Personal information
- Nationality: Australian
- Born: 28 March 1999 (age 27) Wantirna, Victoria, Australia
- Height: 1.74 m (5 ft 9 in)

Sport
- Sport: Athletics
- Event: Racewalking

= Kyle Swan =

Australian racewalker

Kyle Swan (born 28 March 1999) is an Australian racewalking athlete.

== Early years ==
When Swan was 6 years old he started watching his older brother at Little Athletics. He joined and found that he could walk the 800m easily. (This was the longest distance for children of his age). His first coach was Fran Attard. He made his junior international debut aged 16 at the 2015 World Youth (U18) Championships.

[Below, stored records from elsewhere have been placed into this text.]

Record Drawer : Type := {
  isDrawerOpen : bool;
  selectedSession : option SessionWithEvents;
  drawerLoading : bool;
  drawerError : option string
}.

(** The [useState] slots of the hook (the overview card, which no filter
    reaches, is left out). *)
Record State : Type := {
  users : list Object;
  eventAnalytics : list EventTypeCount;
  trafficSources : list TrafficSource;
  pageAnalytics : list PageAnalytics;
  loading : bool;
  error : option string;
  eventFilter : SectionFilter;
  trafficFilter : SectionFilter;
  userFilter : SectionFilter;
  pageFilter : SectionFilter;
  drawer : Drawer
}.

Definition no_range : DateRange :=
  {| range_startDate := Null; range_endDate := Null |}.

Definition daily : SectionFilter :=
  {| filterType := Daily; customRange := no_range |}.

Definition initial : State :=
  {| users := []; eventAnalytics := []; trafficSources := []; pageAnalytics := [];
     loading := true; error := None;
     eventFilter := daily; trafficFilter := daily;
     userFilter := daily; pageFilter := daily;
     drawer := {| isDrawerOpen := false; selectedSession := None;
                  drawerLoading := false; drawerError := None |} |}.

(** What the calendar says when [getFilterDates] runs: [new Date()], the
    same time of day one day earlier, and local midnight one calendar month
    earlier, each as the instant its ISO string denotes. *)
Record Clock : Type := {
  today : Z;
  yesterday : Z;
  lastMonth : Z
}.

Definition getFilterDates (clock : Clock) (filterType : FilterType)
  (customRange : DateRange) : DateRange :=
  match filterType with
  | LastMonth =>
      {| range_startDate := Num (lastMonth clock);
         range_endDate := Num (today clock) |}
  | Custom =>
      {| range_startDate := range_startDate customRange;
         range_endDate := range_endDate customRange |}
  | Daily =>
      {| range_startDate := Num (yesterday clock);
         range_endDate := Num (today clock) |}
  end.

(** [if (startDate && endDate) query = query.gte(...).lte(...)]. *)
Definition between (dates : DateRange) (query : Query) : Query :=
  if truthy (range_startDate dates) && truthy (range_endDate dates)
  then lte "created_at" (range_endDate dates)
         (gte "created_at" (range_startDate dates) query)
  else query.

(** [`${a || ''}`]. *)
Definition or_blank (v : Value) : string :=
  if truthy v then to_string v else "".

(** [fetchTrafficSources], lines 160-177. *)
Definition add_source (sourceMap : Dict TrafficSource) (event : Object)
  : Dict TrafficSource :=
  let key := to_string (get event "utm_source") ++ "-"
             ++ or_blank (get event "utm_medium") ++ "-"
             ++ or_blank (get event "utm_campaign") in
  let sourceMap :=
    match dict_get sourceMap key with
    | Some _ => sourceMap
    | None => dict_set sourceMap key
                {| utm_source := get event "utm_source";
                   utm_medium := get event "utm_medium";
                   utm_campaign := get event "utm_campaign";
                   traffic_count := 0 |}
    end in
  match dict_get sourceMap key with
  | Some s => dict_set sourceMap key
                {| utm_source := utm_source s; utm_medium := utm_medium s;
                   utm_campaign := utm_campaign s;
                   traffic_count := traffic_count s + 1 |}
  | None => sourceMap
  end.

Definition trafficSources_of (data : list Object) : list TrafficSource :=
  sort (fun a b => (traffic_count b <=? traffic_count a)%nat)
       (values (fold_left add_source data [])).

(** [fetchPageAnalytics], lines 202-219.  The row is read under
    [page_path]. *)
Definition add_page (pageMap : Dict PageUsers) (event : Object) : Dict PageUsers :=
  let key := to_string (get event "page_path") in
  let pageMap :=
    match dict_get pageMap key with
    | Some _ => pageMap
    | None => dict_set pageMap key {| page_visits := 0; page_users := [] |}
    end in
  match dict_get pageMap key with
  | Some p => dict_set pageMap key
                {| page_visits := page_visits p + 1;
                   page_users := set_add (page_users p) (get event "user_id") |}
  | None => pageMap
  end.

Definition pageAnalytics_of (data : list Object) : list PageAnalytics :=
  sort (fun a b => (analytics_visits b <=? analytics_visits a)%nat)
       (map (fun e => {| analytics_page_path := fst e;
                         analytics_visits := page_visits (snd e);
                         unique_users := set_size (page_users (snd e)) |})
            (entries (fold_left add_page data []))).

Section Hook.
Context {S : Type} (remote : Remote S) (clock : Clock).

Definition setUsers (v : list Object) : M S State unit :=
  modify_hook (fun h =>
    {| users := v; eventAnalytics := eventAnalytics h;
       trafficSources := trafficSources h; pageAnalytics := pageAnalytics h;
       loading := loading h; error := error h;
       eventFilter := eventFilter h; trafficFilter := trafficFilter h;
       userFilter := userFilter h; pageFilter := pageFilter h;
       drawer := drawer h |}).

Definition setEventAnalytics (v : list EventTypeCount) : M S State unit :=
  modify_hook (fun h =>
    {| users := users h; eventAnalytics := v;
       trafficSources := trafficSources h; pageAnalytics := pageAnalytics h;
       loading := loading h; error := error h;
       eventFilter := eventFilter h; trafficFilter := trafficFilter h;
       userFilter := userFilter h; pageFilter := pageFilter h;
       drawer := drawer h |}).

Definition setTrafficSources (v : list TrafficSource) : M S State unit :=
  modify_hook (fun h =>
    {| users := users h; eventAnalytics := eventAnalytics h;
       trafficSources := v; pageAnalytics := pageAnalytics h;
       loading := loading h; error := error h;
       eventFilter := eventFilter h; trafficFilter := trafficFilter h;
       userFilter := userFilter h; pageFilter := pageFilter h;
       drawer := drawer h |}).

Definition setPageAnalytics (v : list PageAnalytics) : M S State unit :=
  modify_hook (fun h =>
    {| users := users h; eventAnalytics := eventAnalytics h;
       trafficSources := trafficSources h; pageAnalytics := v;
       loading := loading h; error := error h;
       eventFilter := eventFilter h; trafficFilter := trafficFilter h;
       userFilter := userFilter h; pageFilter := pageFilter h;
       drawer := drawer h |}).

Definition setLoading (v : bool) : M S State unit :=
  modify_hook (fun h =>
    {| users := users h; eventAnalytics := eventAnalytics h;
       trafficSources := trafficSources h; pageAnalytics := pageAnalytics h;
       loading := v; error := error h;
       eventFilter := eventFilter h; trafficFilter := trafficFilter h;
       userFilter := userFilter h; pageFilter := pageFilter h;
       drawer := drawer h |}).

Definition setError (v : option string) : M S State unit :=
  modify_hook (fun h =>
    {| users := users h; eventAnalytics := eventAnalytics h;
       trafficSources := trafficSources h; pageAnalytics := pageAnalytics h;
       loading := loading h; error := v;
       eventFilter := eventFilter h; trafficFilter := trafficFilter h;
       userFilter := userFilter h; pageFilter := pageFilter h;
       drawer := drawer h |}).

Definition setDrawer (f : Drawer -> Drawer) : M S State unit :=
  modify_hook (fun h =>
    {| users := users h; eventAnalytics := eventAnalytics h;
       trafficSources := trafficSources h; pageAnalytics := pageAnalytics h;
       loading := loading h; error := error h;
       eventFilter := eventFilter h; trafficFilter := trafficFilter h;
       userFilter := userFilter h; pageFilter := pageFilter h;
       drawer := f (drawer h) |}).

(** [setEventDateFilter(filter, customRange?)] and its three siblings
    compute the same slot value. *)
Definition date_filter (filter : FilterType) (customRange : option DateRange)
  : SectionFilter :=
  {| filterType := filter;
     customRange := match filter, customRange with
                    | Custom, Some r => r
                    | _, _ => no_range
                    end |}.

Definition setEventDateFilter (filter : FilterType) (customRange : option DateRange)
  : M S State unit :=
  modify_hook (fun h =>
    {| users := users h; eventAnalytics := eventAnalytics h;
       trafficSources := trafficSources h; pageAnalytics := pageAnalytics h;
       loading := loading h; error := error h;
       eventFilter := date_filter filter customRange;
       trafficFilter := trafficFilter h;
       userFilter := userFilter h; pageFilter := pageFilter h;
       drawer := drawer h |}).

Definition setTrafficDateFilter (filter : FilterType) (customRange : option DateRange)
  : M S State unit :=
  modify_hook (fun h =>
    {| users := users h; eventAnalytics := eventAnalytics h;
       trafficSources := trafficSources h; pageAnalytics := pageAnalytics h;
       loading := loading h; error := error h;
       eventFilter := eventFilter h;
       trafficFilter := date_filter filter customRange;
       userFilter := userFilter h; pageFilter := pageFilter h;
       drawer := drawer h |}).


Definition setPageDateFilter (filter : FilterType) (customRange : option DateRange)
  : M S State unit :=
  modify_hook (fun h =>
    {| users := users h; eventAnalytics := eventAnalytics h;
       trafficSources := trafficSources h; pageAnalytics := pageAnalytics h;
       loading := loading h; error := error h;
       eventFilter := eventFilter h; trafficFilter := trafficFilter h;
       userFilter := userFilter h;
       pageFilter := date_filter filter customRange;
       drawer := drawer h |}).

(** *** [fetchUsers] *)

Definition users_query (dates : DateRange) : Query :=
  between dates (select [AllCols; EmbedAll "user_sessions"] (from "users")).

Definition fetchUsers : M S State unit :=
  try_catch
    (h <- get_hook ;;
     let dates := getFilterDates clock (filterType (userFilter h))
                    (customRange (userFilter h)) in
     r <- await_rows remote (users_query dates) ;;
     match r with
     | Failure e => throw (ThrownPostgrest e)
     | Success data => setUsers (or_empty data)
     end)
    (fun err =>
       console_error "Error fetching users:" ;;
       setError (Some "Failed to fetch users data")).

(** *** [fetchEventAnalytics] *)

(** The argument handed to [fetchEventCountsByType]:
    [{ start: startDate, end: endDate }], an object whatever the dates. *)
Definition event_dateRange (dates : DateRange) : option (Value * Value) :=
  Some (range_startDate dates, range_endDate dates).

Definition fetchEventAnalytics : M S State unit :=
  setLoading true ;;
  setError None ;;
  try_finally
    (try_catch
       (h <- get_hook ;;
        let dates := getFilterDates clock (filterType (eventFilter h))
                       (customRange (eventFilter h)) in
        data <- fetchEventCountsByType remote (event_dateRange dates) ;;
        setEventAnalytics data)
       (fun err =>
          console_error "Error fetching event analytics:" ;;
          setError (Some "Failed to fetch event analytics")))
    (setLoading false).

(** *** [fetchTrafficSources] *)

Definition traffic_query (dates : DateRange) : Query :=
  between dates
    (not_is_null "utm_source"
       (select [Col "utm_source"; Col "utm_medium"; Col "utm_campaign"]
          (from "user_analytics_events"))).

Definition fetchTrafficSources : M S State unit :=
  try_catch
    (h <- get_hook ;;
     let dates := getFilterDates clock (filterType (trafficFilter h))
                    (customRange (trafficFilter h)) in
     r <- await_rows remote (traffic_query dates) ;;
     match r with
     | Failure e => throw (ThrownPostgrest e)
     | Success data => setTrafficSources (trafficSources_of (or_empty data))
     end)
    (fun err =>
       console_error "Error fetching traffic sources:" ;;
       setError (Some "Failed to fetch traffic sources")).

(** *** [fetchPageAnalytics] *)

Definition pages_query (dates : DateRange) : Query :=
  between dates
    (not_is_null "page_path"
       (select [Col "page_path"; Col "user_id"]
          (from "user_analytics_events"))).

Definition fetchPageAnalytics : M S State unit :=
  try_catch
    (h <- get_hook ;;
     let dates := getFilterDates clock (filterType (pageFilter h))
                    (customRange (pageFilter h)) in
     r <- await_rows remote (pages_query dates) ;;
     match r with
     | Failure e => throw (ThrownPostgrest e)
     | Success data => setPageAnalytics (pageAnalytics_of (or_empty data))
     end)
    (fun err =>
       console_error "Error fetching page analytics:" ;;
       setError (Some "Failed to fetch page analytics")).

(** *** [openSessionDrawer] *)

Definition openSessionDrawer (sessionId : string) : M S State unit :=
  setDrawer (fun _ => {| isDrawerOpen := true; selectedSession := None;
                         drawerLoading := true; drawerError := None |}) ;;
  try_finally
    (try_catch
       (sessionData <- fetchUserSessionEvents remote sessionId ;;
        match sessionData with
        | Some s =>
            setDrawer (fun d => {| isDrawerOpen := isDrawerOpen d;
                                   selectedSession := Some s;
                                   drawerLoading := drawerLoading d;
                                   drawerError := drawerError d |})
        | None =>
            setDrawer (fun d => {| isDrawerOpen := isDrawerOpen d;
                                   selectedSession := selectedSession d;
                                   drawerLoading := drawerLoading d;
                                   drawerError := Some "Session data not found." |})
        end)
       (fun err =>
          console_error "Error fetching session details:" ;;
          setDrawer (fun d => {| isDrawerOpen := isDrawerOpen d;
                                 selectedSession := selectedSession d;
                                 drawerLoading := drawerLoading d;
                                 drawerError := Some "Failed to fetch session details" |})))
    (setDrawer (fun d => {| isDrawerOpen := isDrawerOpen d;
                            selectedSession := selectedSession d;
                            drawerLoading := false;
                            drawerError := drawerError d |})).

He attended Melbourne High School, graduating in 2017 and in 2021 completed a Bachelor of Science at the University of Melbourne.

== Achievements ==
In 2018, Swan was the first Australian across the line in 10th place in the junior event at the World Race Walking Cup in China, helping Australia to win a bronze medal in the team event. Two months later he competed in the World U20 Championships in Finland where he came sixth in a time of 41:24.12.

As a senior athlete Swan needed to race over twice the distance, 20 km, and it took some time to adjust. In December 2019 he recorded 1:23.53 and in 2021 he set track best times over 5000m and 10,000m, and had two solid walks just outside his 20 km PB. He qualified to represent Australia at the 2020 Summer Olympics in Tokyo 2021 in the men's 20 kilometres walk where he came 36th with a time of 1:27.55, 6:50 behind the winner Massimo Stano of Italy.

Swan also competed at the 2024 Summer Olympics.